If you experience any of these, especially snoring and choking or gasping for air during sleep, please see a sleep professional to find out if you have sleep apnea, it is easy to treat and can add years to your life while helping you feel and function better throughout the day.

The Truth About Eating Before Bedtime

Self did a rather fine article on the long-held belief that eating before bedtime can disrupt sleep. Just how long-held are these beliefs? Charles Dickens published A Christmas Carol in 1843. That story has one of the best puns in all literature, and it is a pun about eating before going to bed. When Ebeneezer Scrooge first encounters Jacob Marley’s ghost he tells the ghost that he thinks that his late-night snack is the actual source of his troubles: 

“You may be an undigested bit of beef, a blot of mustard, a crumb of cheese, a fragment of an underdone potato. There’s more of gravy than of grave about you, whatever you are!”

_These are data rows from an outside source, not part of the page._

(** The lock is taken twice, around [cmd.spawn]; here the two are one step, so no connection comes
    in between. [early_connection_is_lost] is the other case. *)
Definition spawn_worker (tier : nat) (st : PoolInner) : outcome PoolInner :=
  do! (id, st') := gen_id st in
  Ret (add_pending_worker (mkPending id tier) st').

Fixpoint spawn_n (n : nat) (tier : nat) (st : PoolInner) : outcome PoolInner :=
  match n with
  | O => Ret st
  | S n' => do! st' := spawn_worker tier st in spawn_n n' tier st'
  end.

Definition spawn_workers (tier : option PremiumSlotTier) (n : nat) (st : PoolInner)
    : outcome PoolInner :=
  spawn_n n (premium_tier_index tier) st.

(** [return_worker]: [None] when a replacement was spawned for a broken worker. *)
Definition return_worker (alive : nat → bool) (now : Z) (worker : WorkerHandle) (broken : bool)
    (st : PoolInner) : outcome (option AddWorker * WorkerHandle * PoolInner) :=
  let worker := mkWorkerHandle (last_active_guild worker) now (claimed_at worker)
                  (worker_id worker) (priority_index worker) in
  if broken then
    do! st' := spawn_worker (priority_index worker) st in Ret (None, worker, st')
  else
    do! (r, st') := add_worker_to_pool alive worker st in Ret (Some r, worker, st').

Definition init_worker_handles (pending : PendingWorkerHandle) (t1 t2 : Z) : WorkerHandle :=
  mkWorkerHandle None t1 t2 (pw_worker_id pending) (pw_priority_index pending).

(** [worker_connected]: an unknown id is ignored. *)
Definition worker_connected (alive : nat → bool) (t1 t2 : Z) (id : Z) (st : PoolInner)
    : outcome (option (AddWorker * WorkerHandle) * PoolInner) :=
  match pending_starts st !! id with
  | Some pending =>
      let st := set_pending st (delete id (pending_starts st)) in
      let full := init_worker_handles pending t1 t2 in
      do! (r, st') := add_worker_to_pool alive full st in
      Ret (Some (r, full), st')
  | None => Ret (None, st)
  end.
(** [impl From<CommandOption> for twilight's CommandOption] *)
Definition tw_option (v : CommandOption) : TwCommandOption :=
  let ex := co_extra_options v in
  match co_kind v with
  | CoString => mkTwOption (co_name v) (co_description v) TwString (Some (co_required v)) None None None None
  | CoInteger =>
      mkTwOption (co_name v) (co_description v) TwInteger (Some (co_required v)) None None
        ((λ x, TwIntegerValue (f64_as_i64 x)) <$> ex_min_value ex)
        ((λ x, TwIntegerValue (f64_as_i64 x)) <$> ex_max_value ex)
  | CoBoolean => mkTwOption (co_name v) (co_description v) TwBoolean (Some (co_required v)) None None None None
  | CoUser => mkTwOption (co_name v) (co_description v) TwUser (Some (co_required v)) None None None None
  | CoChannel =>
      mkTwOption (co_name v) (co_description v) TwChannel (Some (co_required v)) None
        (Some (tw_channel_type <$> default [] (ex_channel_types ex))) None None
  | CoRole => mkTwOption (co_name v) (co_description v) TwRole (Some (co_required v)) None None None None
  | CoMentionable =>
      mkTwOption (co_name v) (co_description v) TwMentionable (Some (co_required v)) None None None None
  | CoNumber =>
      mkTwOption (co_name v) (co_description v) TwNumber (Some (co_required v)) None None
        (TwNumberValue <$> ex_min_value ex) (TwNumberValue <$> ex_max_value ex)
  end.

(** [impl From<Command> for twilight's CommandOption]: a command as a sub command. *)
Definition tw_sub_command (cmd : Command) : TwCommandOption :=
  mkTwOption (c_name cmd) (c_description cmd) TwSubCommand None
    (match c_options cmd with [] => None | _ => Some (tw_option <$> c_options cmd) end) None None None.

(** * Grouping (command_manager.rs) *)

Definition GROUP_DESC_PLACEHOLDER : string := "no description".

Definition make_unknown_group (guild_id : Z) (name : string) : TwCommand :=
  mkTwCommand name GROUP_DESC_PLACEHOLDER TwChatInput (Some guild_id) [].

Definition group_to_twilight_command (guild_id : Z) (group : CommandGroup) : TwCommand :=
  let opts := (λ sg, mkTwOption (sg_name sg) (sg_description sg) TwSubCommandGroup
                       None None None None None) <$> cg_sub_groups group in
  mkTwCommand (cg_name group) (cg_description group) TwChatInput (Some guild_id) opts.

If Scrooge was prone to bouts of indigestion, then he wasn’t totally wrong to suspect his ghostly visitor is a byproduct of a late-night snack. Indigestion is less likely to cause someone to hallucinate the ghost of their deceased business partner and more likely to cause pain, bloating or nausea, but it was a very good attempt by Scrooge to rationalize the inexplicable. 

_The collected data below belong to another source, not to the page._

Record MessageFlags := mkMessageFlags {
  crossposted : option bool;
  is_crosspost : option bool;
  suppress_embeds : option bool;
  source_message_deleted : option bool;
  urgent : option bool;
  has_thread : option bool;
  ephemeral : option bool;
  loading : option bool;
  failed_to_mention_some_roles_in_thread : option bool;
}.

(** [twilight_model::channel::message::MessageFlags] by its bits. *)
Definition message_flags_of_tw (v : Z) : MessageFlags :=
  mkMessageFlags (Some (Z.testbit v 0)) (Some (Z.testbit v 1)) (Some (Z.testbit v 2)) (Some (Z.testbit v 3)) (Some (Z.testbit v 4))
    (Some (Z.testbit v 5)) (Some (Z.testbit v 6)) (Some (Z.testbit v 7)) (Some (Z.testbit v 8)).

(** [if matches!(f, Some(true)) { out |= 1 << i }] *)
Definition set_flag (f : option bool) (i : Z) (out : Z) : Z :=
  match f with
  | Some true => Z.lor out (Z.shiftl 1 i)
  | _ => out
  end.

Definition message_flags_to_tw (v : MessageFlags) : Z :=
  let out := 0 in
  let out := set_flag (crossposted v) 0 out in
  let out := set_flag (is_crosspost v) 1 out in
  let out := set_flag (suppress_embeds v) 2 out in
  let out := set_flag (source_message_deleted v) 3 out in
  let out := set_flag (urgent v) 4 out in
  let out := set_flag (has_thread v) 5 out in
  let out := set_flag (ephemeral v) 6 out in
  let out := set_flag (loading v) 7 out in
  let out := set_flag (failed_to_mention_some_roles_in_thread v) 8 out in
  out.

(** ** Flags that come back *)

#[local] Arguments Z.testbit : simpl never.

Lemma testbit_set_flag f i out n : 0 ≤ i → 0 ≤ n →
  Z.testbit (set_flag f i out) n = Z.testbit out n || (bool_decide (f = Some true) && (n =? i)).
Proof.
  intros Hi Hn. destruct f as [[]|]; simpl; try by rewrite orb_false_r. rewrite Z.lor_spec. f_equal.
  destruct (Z.eqb_spec n i) as [->|Hne]; simpl; [by rewrite Z.shiftl_spec, Z.sub_diag by done|].
  rewrite Z.shiftl_spec by done. destruct (decide (n < i)); [by rewrite Z.testbit_neg_r by lia|].
  change 1 with (2 ^ 0). apply Z.pow2_bits_false. lia.
Qed.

Another problem late-night snackers may face is acid reflux. Some people have a valve in their esophagus that doesn’t close all the way. When they go to lie down for the night, stomach acid flows painfully back up, making it hard to sleep, 

However, if you do not suffer from either of those conditions, there aren’t really any other drawbacks to enjoying a bedtime snack. Some people worry that if they eat later in the day, they are more likely to gain weight. While mice studies show that eating counter to their circadian rhythm caused weight gain, the human study data is insufficient evidence to conclusively say the same holds true for humans who eat a balanced diet within their caloric needs range 

I think it is important to pay attention to what happens with your body if you eat late. If it works for you, go ahead and do it as long as it doesn’t aggravate any underlying health concerns or cause other negative issues.” That is to say that if you routinely enjoy a late-night snack and do not suffer from acid reflux or indigestion, you’re probably fine to continue with your nightly ritual. However, it is best to eat a light, low-fat snack and stay away from any foods that might upset your stomach like spicy bbq, hot sausages, jalapeno poppers and all alcohol. 

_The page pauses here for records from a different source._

Record TwMember := mkTwMember {
  tme_guild_id : Z;
  tme_deaf : bool;
  tme_joined_at : Z;
  tme_mute : bool;
  tme_nick : option string;
  tme_pending : bool;
  tme_premium_since : option Z;
  tme_roles : list Z;
  tme_communication_disabled_until : option Z;
  tme_user : TwUser;
}.
Record Member := mkMember {
  me_deaf : bool;
  me_joined_at : Z;
  me_mute : bool;
  me_nick : option string;
  me_pending : bool;
  me_premium_since : option Z;
  me_roles : list string;
  me_communication_disabled_until : option Z;
  me_user : User;
}.

#[global] Instance member_of_tw : From TwMember Member := λ v,
  do! user := from (tme_user v) in
  Ret (mkMember (tme_deaf v) (ts_millis (tme_joined_at v)) (tme_mute v) (tme_nick v) (tme_pending v) (ts_millis <$> tme_premium_since v)
         (u64_text <$> tme_roles v) (ts_millis <$> tme_communication_disabled_until v) user).

(** [twilight_cache_inmemory::model::CachedMember] *)
Record TwCachedMember := mkTwCachedMember {
  tcd_deaf : option bool;
  tcd_joined_at : Z;
  tcd_mute : option bool;
  tcd_nick : option string;
  tcd_premium_since : option Z;
  tcd_roles : list Z;
  tcd_communication_disabled_until : option Z;
}.

(** [Member::from_cache] *)
Definition member_from_cache (user : User) (member : TwCachedMember) : Member :=
  mkMember (default false (tcd_deaf member)) (ts_millis (tcd_joined_at member)) (default false (tcd_mute member)) (tcd_nick member)
    false (ts_millis <$> tcd_premium_since member) (u64_text <$> tcd_roles member)
    (ts_millis <$> tcd_communication_disabled_until member) user.

(** [Member::from_partial] *)
Definition member_from_partial (partial : TwPartialMember) : outcome Member :=
  do! user := unwrap (tpm_user partial) in
  do! user := from user in
  Ret (mkMember (tpm_deaf partial) (ts_millis (tpm_joined_at partial)) (tpm_mute partial) (tpm_nick partial) false
         (ts_millis <$> tpm_premium_since partial) (u64_text <$> tpm_roles partial)
         (ts_millis <$> tpm_communication_disabled_until partial) user).

(** [twilight_model::gateway::payload::incoming::MemberUpdate] *)
Record TwMemberUpdate := mkTwMemberUpdate {
  tmu_guild_id : Z;
  tmu_deaf : option bool;
  tmu_joined_at : Z;
  tmu_mute : option bool;
  tmu_nick : option string;
  tmu_pending : bool;
  tmu_premium_since : option Z;
  tmu_roles : list Z;
  tmu_communication_disabled_until : option Z;
  tmu_user : TwUser;
}.

#[global] Instance member_of_update : From TwMemberUpdate Member := λ v,
  do! user := from (tmu_user v) in
  Ret (mkMember (default false (tmu_deaf v)) (ts_millis (tmu_joined_at v)) (default false (tmu_mute v)) (tmu_nick v) (tmu_pending v)
         (ts_millis <$> tmu_premium_since v) (u64_text <$> tmu_roles v) (ts_millis <$> tmu_communication_disabled_until v) user).

Record TwBan := mkTwBan { tba_reason : option string; tba_user : TwUser }.
Record Ban := mkBan { ba_reason : option string; ba_user : User }.

#[global] Instance ban_of_tw : From TwBan Ban := λ v,
  do! user := from (tba_user v) in Ret (mkBan (tba_reason v) user).

(** * discord/role.rs *)

Record TwRoleTags := mkTwRoleTags { trt_bot_id : option Z; trt_integration_id : option Z; trt_premium_subscriber : bool }.
Record RoleTags := mkRoleTags { rt_bot_id : option string; rt_integration_id : option string; rt_premium_subscriber : bool }.

#[global] Instance role_tags_of_tw : From TwRoleTags RoleTags := λ v,
  Ret (mkRoleTags (u64_text <$> trt_bot_id v) (u64_text <$> trt_integration_id v) (trt_premium_subscriber v)).

Record TwRole := mkTwRole {
  tro_color : Z;
  tro_hoist : bool;
  tro_icon : option ImageHash;
  tro_id : Z;
  tro_managed : bool;
  tro_mentionable : bool;
  tro_name : string;
  tro_permissions : Z;
  tro_position : Z;
  tro_tags : option TwRoleTags;
  tro_unicode_emoji : option string;
}.
Record Role := mkRole {
  ro_color : Z;
  ro_hoist : bool;
  ro_icon : option string;
  ro_id : string;
  ro_managed : bool;
  ro_mentionable : bool;
  ro_name : string;
  ro_permissions_raw : string;
  ro_position : Z;
  ro_tags : option RoleTags;
  ro_unicode_emoji : option string;
}.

Q: Should My Sheets Be Tucked into the Mattress or Should the Sheets Be Left Untucked? Will It Affect My Sleep? 

Today’s question is ripped right from the headlines. Apparently, there was a debate on the Today Show about whether it was better to sleep with the sheets tucked under the bottom of the mattress or left untucked. 

My answer to this age-old conundrum might surprise you: Like your choice of sleep position, you should do what you prefer and allows for a good night of sleep. Back sleepers, for example, may not prefer tightly tucked sheets at the bottom of the bed because it pulls their toes down which may be annoying or uncomfortable. Whether you enjoy the constrained feeling of a tucked-in sheet or the billowy freedom of one that loosely draped over the mattress, what really matters is that you are as comfortable as possible. 

The two factors that are more important than the tucked or untucked state of your bedsheets are the fabrics that you sleep beneath and the temperature of where you are sleeping. I recommend natural fabrics like cotton, wool or flannel. They are all breathable and help you regulate your body temperature. 

Cooler temperatures are preferable for sleep with the optimum temperature being 65 degrees fahrenheit (18 degrees celsius). It’s easy to turn your thermostat down and call it a night, but when we’re beneath our sheets and comforters, we’re going to be warmer than the air around us, warm enough sometimes to disrupt sleep. 

I recommend the Chilipad to many of my patients. It’s a great way of regulating your body’s temperature and mattress’s temperature during the night. It’s also adjustable for individuals, so if your partner likes it cold and you need it warmer, then the Chilipad can be programmed to accommodate both sleepers, possibly saving marriages in the process.